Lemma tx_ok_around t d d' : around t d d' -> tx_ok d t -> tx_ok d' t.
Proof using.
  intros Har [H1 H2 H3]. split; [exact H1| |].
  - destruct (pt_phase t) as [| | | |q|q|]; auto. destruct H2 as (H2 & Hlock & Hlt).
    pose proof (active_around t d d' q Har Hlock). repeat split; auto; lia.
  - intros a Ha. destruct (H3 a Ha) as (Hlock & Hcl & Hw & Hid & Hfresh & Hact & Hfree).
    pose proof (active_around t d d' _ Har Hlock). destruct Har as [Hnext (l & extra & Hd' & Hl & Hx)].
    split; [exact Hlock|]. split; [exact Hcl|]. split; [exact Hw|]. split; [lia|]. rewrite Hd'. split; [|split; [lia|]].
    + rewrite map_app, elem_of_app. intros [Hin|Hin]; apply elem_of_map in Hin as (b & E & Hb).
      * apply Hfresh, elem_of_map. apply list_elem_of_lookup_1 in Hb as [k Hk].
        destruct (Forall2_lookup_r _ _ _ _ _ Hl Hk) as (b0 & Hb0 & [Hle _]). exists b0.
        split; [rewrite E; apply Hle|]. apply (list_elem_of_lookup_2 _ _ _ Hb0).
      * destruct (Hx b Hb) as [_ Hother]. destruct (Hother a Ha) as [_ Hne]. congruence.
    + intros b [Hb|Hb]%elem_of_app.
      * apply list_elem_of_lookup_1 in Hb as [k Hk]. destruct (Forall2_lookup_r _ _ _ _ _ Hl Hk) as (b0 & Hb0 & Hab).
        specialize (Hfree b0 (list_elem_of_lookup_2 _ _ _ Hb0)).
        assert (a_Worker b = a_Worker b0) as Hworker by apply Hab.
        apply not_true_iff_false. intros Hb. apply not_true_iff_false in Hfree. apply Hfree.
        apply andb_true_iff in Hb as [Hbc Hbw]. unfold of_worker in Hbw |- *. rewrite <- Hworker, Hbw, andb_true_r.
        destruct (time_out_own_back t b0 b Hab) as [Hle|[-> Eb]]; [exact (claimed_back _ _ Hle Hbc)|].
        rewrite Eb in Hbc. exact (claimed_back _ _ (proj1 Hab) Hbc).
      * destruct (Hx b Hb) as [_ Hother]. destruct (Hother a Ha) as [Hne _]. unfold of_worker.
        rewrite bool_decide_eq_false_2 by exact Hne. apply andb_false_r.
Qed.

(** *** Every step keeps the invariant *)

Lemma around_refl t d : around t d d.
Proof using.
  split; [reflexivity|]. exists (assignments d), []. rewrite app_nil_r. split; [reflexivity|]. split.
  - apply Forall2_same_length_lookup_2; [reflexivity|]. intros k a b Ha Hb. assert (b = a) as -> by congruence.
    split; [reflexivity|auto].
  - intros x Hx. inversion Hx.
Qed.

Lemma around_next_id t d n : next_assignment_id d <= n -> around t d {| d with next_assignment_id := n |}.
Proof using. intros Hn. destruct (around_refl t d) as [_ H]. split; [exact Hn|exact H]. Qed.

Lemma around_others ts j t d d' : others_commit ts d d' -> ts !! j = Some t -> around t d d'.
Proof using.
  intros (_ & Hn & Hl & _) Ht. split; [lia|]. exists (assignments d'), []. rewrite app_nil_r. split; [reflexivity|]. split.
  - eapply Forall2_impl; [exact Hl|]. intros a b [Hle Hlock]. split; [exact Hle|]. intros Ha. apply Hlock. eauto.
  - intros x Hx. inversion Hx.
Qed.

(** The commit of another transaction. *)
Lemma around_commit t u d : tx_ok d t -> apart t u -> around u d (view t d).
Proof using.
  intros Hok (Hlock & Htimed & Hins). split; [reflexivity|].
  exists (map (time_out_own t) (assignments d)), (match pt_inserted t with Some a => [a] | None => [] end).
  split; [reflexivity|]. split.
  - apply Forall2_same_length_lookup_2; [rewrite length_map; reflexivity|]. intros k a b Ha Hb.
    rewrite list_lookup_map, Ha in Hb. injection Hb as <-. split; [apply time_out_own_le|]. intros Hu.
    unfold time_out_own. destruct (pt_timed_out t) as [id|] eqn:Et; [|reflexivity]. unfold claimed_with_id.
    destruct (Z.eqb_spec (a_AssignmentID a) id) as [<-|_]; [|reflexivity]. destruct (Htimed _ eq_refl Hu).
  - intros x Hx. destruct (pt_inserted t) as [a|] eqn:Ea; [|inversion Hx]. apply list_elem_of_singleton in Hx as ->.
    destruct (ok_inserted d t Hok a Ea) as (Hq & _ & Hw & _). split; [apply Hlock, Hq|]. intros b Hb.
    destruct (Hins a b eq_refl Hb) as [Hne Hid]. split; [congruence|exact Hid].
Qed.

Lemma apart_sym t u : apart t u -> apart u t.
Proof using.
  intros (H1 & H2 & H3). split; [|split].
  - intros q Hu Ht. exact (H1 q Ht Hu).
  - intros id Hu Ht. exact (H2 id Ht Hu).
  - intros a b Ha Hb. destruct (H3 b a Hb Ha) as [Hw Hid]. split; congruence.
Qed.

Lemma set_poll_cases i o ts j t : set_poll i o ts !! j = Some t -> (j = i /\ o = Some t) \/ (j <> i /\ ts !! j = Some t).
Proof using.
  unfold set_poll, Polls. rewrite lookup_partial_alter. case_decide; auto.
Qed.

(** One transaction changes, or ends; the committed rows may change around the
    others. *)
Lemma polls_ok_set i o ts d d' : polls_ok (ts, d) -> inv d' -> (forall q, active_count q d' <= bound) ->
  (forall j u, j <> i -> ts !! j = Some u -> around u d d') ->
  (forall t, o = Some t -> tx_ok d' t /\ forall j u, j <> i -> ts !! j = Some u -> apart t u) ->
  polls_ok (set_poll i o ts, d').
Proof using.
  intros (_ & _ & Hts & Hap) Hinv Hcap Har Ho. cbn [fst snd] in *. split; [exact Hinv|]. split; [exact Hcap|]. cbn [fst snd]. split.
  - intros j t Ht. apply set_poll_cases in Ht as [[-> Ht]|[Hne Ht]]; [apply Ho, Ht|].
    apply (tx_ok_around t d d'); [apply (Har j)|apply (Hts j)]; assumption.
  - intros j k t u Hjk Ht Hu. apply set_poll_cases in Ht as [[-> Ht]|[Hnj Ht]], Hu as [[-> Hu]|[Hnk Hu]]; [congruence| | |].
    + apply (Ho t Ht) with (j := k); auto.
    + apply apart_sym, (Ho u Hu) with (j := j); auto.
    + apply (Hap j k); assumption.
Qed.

• • •

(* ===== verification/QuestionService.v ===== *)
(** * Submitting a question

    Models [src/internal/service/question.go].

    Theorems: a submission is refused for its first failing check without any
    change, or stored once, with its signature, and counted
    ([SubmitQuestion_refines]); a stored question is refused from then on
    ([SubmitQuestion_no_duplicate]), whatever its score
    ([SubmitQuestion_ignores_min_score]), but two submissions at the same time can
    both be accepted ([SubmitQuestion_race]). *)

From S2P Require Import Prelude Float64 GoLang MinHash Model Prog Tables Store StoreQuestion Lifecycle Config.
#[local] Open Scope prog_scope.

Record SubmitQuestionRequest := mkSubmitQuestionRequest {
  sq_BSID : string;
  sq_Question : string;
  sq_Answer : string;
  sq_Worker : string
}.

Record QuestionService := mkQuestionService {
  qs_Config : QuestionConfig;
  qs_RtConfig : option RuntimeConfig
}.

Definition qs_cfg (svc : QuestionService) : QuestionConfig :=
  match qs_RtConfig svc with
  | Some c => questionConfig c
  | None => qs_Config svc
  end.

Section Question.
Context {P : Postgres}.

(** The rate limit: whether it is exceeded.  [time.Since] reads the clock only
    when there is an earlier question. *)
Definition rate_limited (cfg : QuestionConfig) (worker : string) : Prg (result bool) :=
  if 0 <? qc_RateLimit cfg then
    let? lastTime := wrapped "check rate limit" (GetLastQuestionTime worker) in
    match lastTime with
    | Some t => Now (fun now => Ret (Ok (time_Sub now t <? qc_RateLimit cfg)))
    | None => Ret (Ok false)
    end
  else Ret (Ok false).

• • •

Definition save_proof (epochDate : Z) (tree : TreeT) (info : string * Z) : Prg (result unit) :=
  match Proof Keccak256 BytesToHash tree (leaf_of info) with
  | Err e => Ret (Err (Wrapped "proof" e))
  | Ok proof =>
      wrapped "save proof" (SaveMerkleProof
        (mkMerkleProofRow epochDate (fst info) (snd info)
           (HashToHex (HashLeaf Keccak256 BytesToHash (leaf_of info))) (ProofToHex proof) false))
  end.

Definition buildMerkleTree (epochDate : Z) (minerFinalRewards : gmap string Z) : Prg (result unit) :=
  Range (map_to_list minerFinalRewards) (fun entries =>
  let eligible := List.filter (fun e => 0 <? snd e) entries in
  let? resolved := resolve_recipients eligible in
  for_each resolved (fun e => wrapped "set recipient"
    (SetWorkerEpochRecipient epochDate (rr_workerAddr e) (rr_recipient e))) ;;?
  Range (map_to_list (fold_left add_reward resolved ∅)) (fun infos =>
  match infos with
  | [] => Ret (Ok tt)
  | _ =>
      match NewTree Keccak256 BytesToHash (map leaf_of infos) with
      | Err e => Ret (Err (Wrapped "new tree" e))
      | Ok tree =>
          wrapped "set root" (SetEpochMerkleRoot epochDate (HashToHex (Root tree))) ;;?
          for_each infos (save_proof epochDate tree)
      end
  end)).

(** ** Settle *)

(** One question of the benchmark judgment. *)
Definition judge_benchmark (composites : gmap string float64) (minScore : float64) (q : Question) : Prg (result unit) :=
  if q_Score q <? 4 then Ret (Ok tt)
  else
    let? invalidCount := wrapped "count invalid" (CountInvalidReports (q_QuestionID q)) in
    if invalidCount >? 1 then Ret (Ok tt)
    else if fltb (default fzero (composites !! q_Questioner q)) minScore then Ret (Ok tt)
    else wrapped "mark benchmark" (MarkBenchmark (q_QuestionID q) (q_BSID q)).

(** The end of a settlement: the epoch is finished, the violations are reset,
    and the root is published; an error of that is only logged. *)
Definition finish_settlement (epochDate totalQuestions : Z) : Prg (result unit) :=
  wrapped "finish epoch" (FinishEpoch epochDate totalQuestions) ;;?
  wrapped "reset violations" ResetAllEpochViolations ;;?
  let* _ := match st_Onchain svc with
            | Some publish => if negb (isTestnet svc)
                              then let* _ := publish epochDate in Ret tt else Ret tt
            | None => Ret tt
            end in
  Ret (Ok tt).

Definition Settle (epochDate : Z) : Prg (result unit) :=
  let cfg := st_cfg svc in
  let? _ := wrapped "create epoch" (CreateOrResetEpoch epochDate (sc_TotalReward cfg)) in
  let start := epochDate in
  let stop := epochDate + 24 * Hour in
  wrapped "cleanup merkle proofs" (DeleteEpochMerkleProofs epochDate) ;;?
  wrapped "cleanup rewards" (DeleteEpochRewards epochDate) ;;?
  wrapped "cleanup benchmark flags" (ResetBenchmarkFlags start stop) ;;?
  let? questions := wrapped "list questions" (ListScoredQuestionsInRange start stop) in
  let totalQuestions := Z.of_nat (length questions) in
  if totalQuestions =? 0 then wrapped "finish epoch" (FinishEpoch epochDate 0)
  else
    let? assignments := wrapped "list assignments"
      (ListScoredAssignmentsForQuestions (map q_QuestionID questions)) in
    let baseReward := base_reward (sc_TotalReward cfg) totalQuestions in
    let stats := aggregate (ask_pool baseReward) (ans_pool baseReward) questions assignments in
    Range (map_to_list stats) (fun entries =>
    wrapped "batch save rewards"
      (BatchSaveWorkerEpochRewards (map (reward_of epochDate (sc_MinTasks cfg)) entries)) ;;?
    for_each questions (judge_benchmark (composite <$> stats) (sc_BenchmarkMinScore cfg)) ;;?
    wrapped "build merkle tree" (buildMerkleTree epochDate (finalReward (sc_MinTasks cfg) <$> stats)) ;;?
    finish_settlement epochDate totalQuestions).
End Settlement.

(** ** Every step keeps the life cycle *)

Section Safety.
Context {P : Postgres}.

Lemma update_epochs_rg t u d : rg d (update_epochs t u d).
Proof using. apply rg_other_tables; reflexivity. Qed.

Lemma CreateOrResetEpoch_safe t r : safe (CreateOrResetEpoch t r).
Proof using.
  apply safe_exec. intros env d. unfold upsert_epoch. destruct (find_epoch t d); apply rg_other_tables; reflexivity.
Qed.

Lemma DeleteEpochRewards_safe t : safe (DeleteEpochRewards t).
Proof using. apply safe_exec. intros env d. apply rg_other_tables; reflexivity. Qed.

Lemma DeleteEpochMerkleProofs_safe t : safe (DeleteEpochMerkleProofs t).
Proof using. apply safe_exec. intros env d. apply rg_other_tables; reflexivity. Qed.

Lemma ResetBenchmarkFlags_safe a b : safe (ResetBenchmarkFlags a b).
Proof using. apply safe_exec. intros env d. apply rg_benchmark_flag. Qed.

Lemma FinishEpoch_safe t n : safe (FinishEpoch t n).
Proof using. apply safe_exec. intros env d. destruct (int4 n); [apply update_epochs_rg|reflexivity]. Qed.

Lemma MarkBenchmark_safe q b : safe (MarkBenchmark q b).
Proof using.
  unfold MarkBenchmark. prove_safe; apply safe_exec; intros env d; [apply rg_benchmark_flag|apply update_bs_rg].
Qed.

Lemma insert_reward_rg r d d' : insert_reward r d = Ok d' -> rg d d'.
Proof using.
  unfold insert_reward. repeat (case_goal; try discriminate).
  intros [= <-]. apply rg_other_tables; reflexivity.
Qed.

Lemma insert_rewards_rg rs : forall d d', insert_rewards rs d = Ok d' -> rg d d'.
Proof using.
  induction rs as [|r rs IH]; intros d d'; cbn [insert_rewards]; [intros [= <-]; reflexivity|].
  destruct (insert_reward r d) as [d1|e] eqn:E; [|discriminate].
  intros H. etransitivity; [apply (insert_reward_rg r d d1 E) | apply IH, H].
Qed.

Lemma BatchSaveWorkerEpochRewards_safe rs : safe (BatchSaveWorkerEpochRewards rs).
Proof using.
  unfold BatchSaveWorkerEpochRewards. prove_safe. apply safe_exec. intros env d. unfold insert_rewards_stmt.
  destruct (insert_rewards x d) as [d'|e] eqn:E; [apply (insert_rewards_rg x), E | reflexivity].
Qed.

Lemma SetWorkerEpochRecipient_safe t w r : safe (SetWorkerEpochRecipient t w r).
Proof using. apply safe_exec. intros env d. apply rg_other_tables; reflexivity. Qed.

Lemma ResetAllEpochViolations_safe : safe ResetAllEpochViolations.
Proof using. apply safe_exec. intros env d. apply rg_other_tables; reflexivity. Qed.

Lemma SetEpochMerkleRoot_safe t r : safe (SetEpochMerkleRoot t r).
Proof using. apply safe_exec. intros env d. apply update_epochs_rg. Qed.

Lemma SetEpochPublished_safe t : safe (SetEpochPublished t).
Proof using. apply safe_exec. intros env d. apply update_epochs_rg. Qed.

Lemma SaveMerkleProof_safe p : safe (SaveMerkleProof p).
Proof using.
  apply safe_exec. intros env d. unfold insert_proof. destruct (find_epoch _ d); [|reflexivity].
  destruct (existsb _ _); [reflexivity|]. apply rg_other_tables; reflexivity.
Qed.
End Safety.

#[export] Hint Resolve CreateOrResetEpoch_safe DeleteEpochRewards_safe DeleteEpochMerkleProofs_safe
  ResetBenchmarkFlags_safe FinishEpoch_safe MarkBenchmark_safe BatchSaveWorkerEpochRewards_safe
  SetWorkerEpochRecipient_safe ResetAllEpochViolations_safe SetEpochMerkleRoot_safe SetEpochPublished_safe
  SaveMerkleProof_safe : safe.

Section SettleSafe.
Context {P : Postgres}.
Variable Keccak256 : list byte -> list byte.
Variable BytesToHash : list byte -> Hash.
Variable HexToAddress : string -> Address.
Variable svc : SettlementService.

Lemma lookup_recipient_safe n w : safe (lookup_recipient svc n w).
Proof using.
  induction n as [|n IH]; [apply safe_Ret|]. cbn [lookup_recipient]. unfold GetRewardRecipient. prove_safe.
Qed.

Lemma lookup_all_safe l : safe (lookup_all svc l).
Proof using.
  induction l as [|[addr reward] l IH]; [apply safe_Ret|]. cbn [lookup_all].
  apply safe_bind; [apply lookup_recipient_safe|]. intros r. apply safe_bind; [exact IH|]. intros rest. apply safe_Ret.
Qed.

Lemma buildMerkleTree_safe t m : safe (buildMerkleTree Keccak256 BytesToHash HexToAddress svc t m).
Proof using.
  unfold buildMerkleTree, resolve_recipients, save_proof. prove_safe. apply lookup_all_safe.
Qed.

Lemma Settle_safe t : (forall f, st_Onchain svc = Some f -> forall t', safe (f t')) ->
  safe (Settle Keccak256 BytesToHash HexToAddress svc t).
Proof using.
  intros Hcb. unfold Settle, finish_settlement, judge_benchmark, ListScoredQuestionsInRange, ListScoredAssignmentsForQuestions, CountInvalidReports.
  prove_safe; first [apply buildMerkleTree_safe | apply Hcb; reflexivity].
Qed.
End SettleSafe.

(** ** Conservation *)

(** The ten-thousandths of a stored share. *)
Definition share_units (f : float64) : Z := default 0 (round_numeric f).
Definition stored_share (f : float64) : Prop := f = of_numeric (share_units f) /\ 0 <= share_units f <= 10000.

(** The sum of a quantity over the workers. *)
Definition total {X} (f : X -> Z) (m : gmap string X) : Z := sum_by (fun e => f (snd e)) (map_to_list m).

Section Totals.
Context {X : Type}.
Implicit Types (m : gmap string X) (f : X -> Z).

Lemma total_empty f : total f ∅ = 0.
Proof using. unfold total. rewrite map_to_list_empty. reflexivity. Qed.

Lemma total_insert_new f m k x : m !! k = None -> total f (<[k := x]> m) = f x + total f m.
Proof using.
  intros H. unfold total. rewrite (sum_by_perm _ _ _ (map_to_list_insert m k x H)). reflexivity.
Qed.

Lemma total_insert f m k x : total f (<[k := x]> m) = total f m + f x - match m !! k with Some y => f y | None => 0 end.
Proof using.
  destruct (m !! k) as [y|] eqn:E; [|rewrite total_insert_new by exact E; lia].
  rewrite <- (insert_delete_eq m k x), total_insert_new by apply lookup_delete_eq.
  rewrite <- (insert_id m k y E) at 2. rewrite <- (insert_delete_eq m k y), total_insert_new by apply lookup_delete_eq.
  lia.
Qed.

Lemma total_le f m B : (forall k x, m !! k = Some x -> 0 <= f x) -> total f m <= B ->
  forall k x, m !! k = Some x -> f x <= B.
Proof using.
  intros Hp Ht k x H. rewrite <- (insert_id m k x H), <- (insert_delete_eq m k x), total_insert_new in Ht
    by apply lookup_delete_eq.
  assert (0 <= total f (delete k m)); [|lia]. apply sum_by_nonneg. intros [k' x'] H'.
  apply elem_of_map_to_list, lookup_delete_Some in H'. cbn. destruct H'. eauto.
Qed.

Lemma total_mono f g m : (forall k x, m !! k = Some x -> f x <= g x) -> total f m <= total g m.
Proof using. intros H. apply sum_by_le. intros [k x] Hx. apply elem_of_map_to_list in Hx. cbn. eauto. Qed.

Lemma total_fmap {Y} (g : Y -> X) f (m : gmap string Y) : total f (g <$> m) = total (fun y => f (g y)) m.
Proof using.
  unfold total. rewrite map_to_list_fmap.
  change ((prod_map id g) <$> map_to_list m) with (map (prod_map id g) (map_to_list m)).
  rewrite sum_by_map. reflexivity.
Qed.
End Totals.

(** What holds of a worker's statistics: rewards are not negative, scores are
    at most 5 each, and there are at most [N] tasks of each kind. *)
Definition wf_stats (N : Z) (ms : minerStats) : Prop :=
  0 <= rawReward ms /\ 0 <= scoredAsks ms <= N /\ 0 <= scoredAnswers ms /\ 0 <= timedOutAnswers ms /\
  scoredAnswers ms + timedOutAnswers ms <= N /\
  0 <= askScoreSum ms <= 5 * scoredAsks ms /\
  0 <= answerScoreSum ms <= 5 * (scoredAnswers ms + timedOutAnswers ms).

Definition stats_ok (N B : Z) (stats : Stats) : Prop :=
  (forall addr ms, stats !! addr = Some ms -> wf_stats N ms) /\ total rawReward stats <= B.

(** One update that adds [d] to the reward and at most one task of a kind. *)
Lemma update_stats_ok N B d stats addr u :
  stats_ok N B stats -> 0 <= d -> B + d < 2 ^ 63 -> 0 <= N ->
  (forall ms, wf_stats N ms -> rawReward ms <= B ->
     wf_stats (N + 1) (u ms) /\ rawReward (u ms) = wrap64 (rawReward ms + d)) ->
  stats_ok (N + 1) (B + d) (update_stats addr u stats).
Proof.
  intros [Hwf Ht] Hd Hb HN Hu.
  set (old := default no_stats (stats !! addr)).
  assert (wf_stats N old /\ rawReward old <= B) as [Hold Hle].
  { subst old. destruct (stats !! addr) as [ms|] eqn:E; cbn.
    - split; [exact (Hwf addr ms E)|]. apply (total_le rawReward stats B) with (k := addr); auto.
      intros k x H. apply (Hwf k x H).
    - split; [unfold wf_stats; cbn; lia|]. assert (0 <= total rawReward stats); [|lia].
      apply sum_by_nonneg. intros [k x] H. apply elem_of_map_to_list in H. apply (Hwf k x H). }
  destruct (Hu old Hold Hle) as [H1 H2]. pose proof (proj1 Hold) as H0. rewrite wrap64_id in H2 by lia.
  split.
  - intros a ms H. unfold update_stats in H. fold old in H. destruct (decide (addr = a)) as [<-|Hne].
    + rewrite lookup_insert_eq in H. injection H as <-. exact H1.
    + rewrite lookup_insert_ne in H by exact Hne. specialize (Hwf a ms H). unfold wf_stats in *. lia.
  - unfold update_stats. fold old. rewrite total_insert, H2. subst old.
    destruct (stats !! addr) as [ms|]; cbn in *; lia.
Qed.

• • •

■ **Prompt**: For this exercise, repeat exactly the lines of the data above from the one with "let* _ := match st_Onchain svc with" down to the one with "let totalQuestions := Z.of_nat", both end lines included.

■ **Output of the exercise**:
  let* _ := match st_Onchain svc with
            | Some publish => if negb (isTestnet svc)
                              then let* _ := publish epochDate in Ret tt else Ret tt
            | None => Ret tt
            end in
  Ret (Ok tt).

Definition Settle (epochDate : Z) : Prg (result unit) :=
  let cfg := st_cfg svc in
  let? _ := wrapped "create epoch" (CreateOrResetEpoch epochDate (sc_TotalReward cfg)) in
  let start := epochDate in
  let stop := epochDate + 24 * Hour in
  wrapped "cleanup merkle proofs" (DeleteEpochMerkleProofs epochDate) ;;?
  wrapped "cleanup rewards" (DeleteEpochRewards epochDate) ;;?
  wrapped "cleanup benchmark flags" (ResetBenchmarkFlags start stop) ;;?
  let? questions := wrapped "list questions" (ListScoredQuestionsInRange start stop) in
  let totalQuestions := Z.of_nat (length questions) in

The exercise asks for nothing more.